→ **GIVEN DATA**
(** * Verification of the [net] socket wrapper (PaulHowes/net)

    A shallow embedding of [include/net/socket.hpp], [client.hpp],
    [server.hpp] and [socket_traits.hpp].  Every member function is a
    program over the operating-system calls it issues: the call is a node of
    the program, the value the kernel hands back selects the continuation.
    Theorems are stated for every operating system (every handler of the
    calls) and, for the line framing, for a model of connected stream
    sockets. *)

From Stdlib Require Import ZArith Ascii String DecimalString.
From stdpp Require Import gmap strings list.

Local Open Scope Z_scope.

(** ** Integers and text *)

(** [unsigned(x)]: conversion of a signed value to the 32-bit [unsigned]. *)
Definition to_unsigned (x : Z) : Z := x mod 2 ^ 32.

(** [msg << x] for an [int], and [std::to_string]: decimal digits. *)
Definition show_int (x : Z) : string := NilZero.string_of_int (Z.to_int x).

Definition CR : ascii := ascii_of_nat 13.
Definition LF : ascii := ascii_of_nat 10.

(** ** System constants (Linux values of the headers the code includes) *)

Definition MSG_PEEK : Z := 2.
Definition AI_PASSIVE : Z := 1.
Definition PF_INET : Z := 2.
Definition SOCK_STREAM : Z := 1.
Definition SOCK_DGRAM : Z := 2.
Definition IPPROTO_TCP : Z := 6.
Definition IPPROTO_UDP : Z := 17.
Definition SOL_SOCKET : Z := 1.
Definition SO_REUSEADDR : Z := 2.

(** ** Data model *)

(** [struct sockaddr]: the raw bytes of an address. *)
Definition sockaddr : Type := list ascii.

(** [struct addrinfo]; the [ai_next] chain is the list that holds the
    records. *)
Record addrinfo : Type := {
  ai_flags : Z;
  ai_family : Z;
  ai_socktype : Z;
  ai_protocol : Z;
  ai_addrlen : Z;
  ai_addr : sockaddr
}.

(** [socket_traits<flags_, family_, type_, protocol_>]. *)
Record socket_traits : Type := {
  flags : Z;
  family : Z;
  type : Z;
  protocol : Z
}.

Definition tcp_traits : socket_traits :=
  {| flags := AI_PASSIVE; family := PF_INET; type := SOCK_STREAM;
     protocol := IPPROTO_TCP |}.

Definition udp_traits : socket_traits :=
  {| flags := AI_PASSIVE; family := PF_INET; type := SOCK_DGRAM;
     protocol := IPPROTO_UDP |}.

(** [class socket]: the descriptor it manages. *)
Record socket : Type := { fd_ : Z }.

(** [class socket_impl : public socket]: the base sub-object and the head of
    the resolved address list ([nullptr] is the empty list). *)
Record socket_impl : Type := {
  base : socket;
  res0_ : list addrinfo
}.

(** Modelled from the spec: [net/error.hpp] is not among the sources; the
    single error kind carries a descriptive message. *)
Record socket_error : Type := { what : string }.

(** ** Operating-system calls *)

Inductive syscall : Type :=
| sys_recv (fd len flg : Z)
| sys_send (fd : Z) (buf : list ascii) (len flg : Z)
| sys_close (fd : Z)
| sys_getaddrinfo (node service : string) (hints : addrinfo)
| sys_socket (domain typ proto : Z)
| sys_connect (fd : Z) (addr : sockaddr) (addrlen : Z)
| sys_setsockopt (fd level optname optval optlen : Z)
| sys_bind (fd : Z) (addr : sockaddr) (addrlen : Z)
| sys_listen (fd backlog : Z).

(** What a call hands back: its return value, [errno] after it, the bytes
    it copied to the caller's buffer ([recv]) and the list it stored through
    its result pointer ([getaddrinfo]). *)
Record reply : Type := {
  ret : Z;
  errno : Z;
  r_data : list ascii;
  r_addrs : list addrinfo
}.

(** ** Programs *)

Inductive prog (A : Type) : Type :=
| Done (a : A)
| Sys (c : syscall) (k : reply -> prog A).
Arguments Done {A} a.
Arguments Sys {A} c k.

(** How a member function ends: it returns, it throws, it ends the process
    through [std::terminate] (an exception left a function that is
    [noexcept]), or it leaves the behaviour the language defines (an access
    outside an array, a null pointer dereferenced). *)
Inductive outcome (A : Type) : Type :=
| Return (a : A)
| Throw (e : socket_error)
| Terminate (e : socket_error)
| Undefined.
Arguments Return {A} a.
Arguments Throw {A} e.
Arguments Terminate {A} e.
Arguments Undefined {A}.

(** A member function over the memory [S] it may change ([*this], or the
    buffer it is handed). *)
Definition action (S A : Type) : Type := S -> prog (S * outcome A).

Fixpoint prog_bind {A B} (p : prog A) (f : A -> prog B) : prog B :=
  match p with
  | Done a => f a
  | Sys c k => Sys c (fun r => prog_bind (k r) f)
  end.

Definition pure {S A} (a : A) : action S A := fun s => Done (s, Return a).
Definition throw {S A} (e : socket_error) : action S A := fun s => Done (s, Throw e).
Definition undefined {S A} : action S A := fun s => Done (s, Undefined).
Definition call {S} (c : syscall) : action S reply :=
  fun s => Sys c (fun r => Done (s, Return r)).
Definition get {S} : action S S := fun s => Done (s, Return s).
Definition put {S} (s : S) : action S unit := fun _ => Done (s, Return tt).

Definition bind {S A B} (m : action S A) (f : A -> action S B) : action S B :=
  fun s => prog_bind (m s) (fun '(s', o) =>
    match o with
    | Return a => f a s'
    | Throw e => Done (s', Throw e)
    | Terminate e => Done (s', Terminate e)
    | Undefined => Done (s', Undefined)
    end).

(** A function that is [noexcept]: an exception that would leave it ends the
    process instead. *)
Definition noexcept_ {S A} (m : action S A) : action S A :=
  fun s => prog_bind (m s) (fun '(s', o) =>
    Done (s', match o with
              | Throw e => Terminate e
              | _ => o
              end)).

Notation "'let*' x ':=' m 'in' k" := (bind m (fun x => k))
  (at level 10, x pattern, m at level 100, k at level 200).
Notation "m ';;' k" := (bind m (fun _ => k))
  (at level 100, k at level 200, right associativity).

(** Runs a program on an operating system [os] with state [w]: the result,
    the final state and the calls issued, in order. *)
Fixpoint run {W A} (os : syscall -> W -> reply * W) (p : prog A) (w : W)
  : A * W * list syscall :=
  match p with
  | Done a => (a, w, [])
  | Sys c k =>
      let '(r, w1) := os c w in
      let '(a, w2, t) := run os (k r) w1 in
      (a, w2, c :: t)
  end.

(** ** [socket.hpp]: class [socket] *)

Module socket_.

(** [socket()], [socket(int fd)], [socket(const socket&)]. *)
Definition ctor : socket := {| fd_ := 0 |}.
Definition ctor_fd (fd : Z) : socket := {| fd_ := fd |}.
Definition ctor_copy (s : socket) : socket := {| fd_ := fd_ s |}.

→ **WORK REQUEST**
Only one stretch of the data above is needed. Restate it word for word, from the line containing "fun s => Sys" through the line containing "(fun x => k))", both ends included.

→ **ANSWER BOX**
  fun s => Sys c (fun r => Done (s, Return r)).
Definition get {S} : action S S := fun s => Done (s, Return s).
Definition put {S} (s : S) : action S unit := fun _ => Done (s, Return tt).

Definition bind {S A B} (m : action S A) (f : A -> action S B) : action S B :=
  fun s => prog_bind (m s) (fun '(s', o) =>
    match o with
    | Return a => f a s'
    | Throw e => Done (s', Throw e)
    | Terminate e => Done (s', Terminate e)
    | Undefined => Done (s', Undefined)
    end).

(** A function that is [noexcept]: an exception that would leave it ends the
    process instead. *)
Definition noexcept_ {S A} (m : action S A) : action S A :=
  fun s => prog_bind (m s) (fun '(s', o) =>
    Done (s', match o with
              | Throw e => Terminate e
              | _ => o
              end)).

Notation "'let*' x ':=' m 'in' k" := (bind m (fun x => k))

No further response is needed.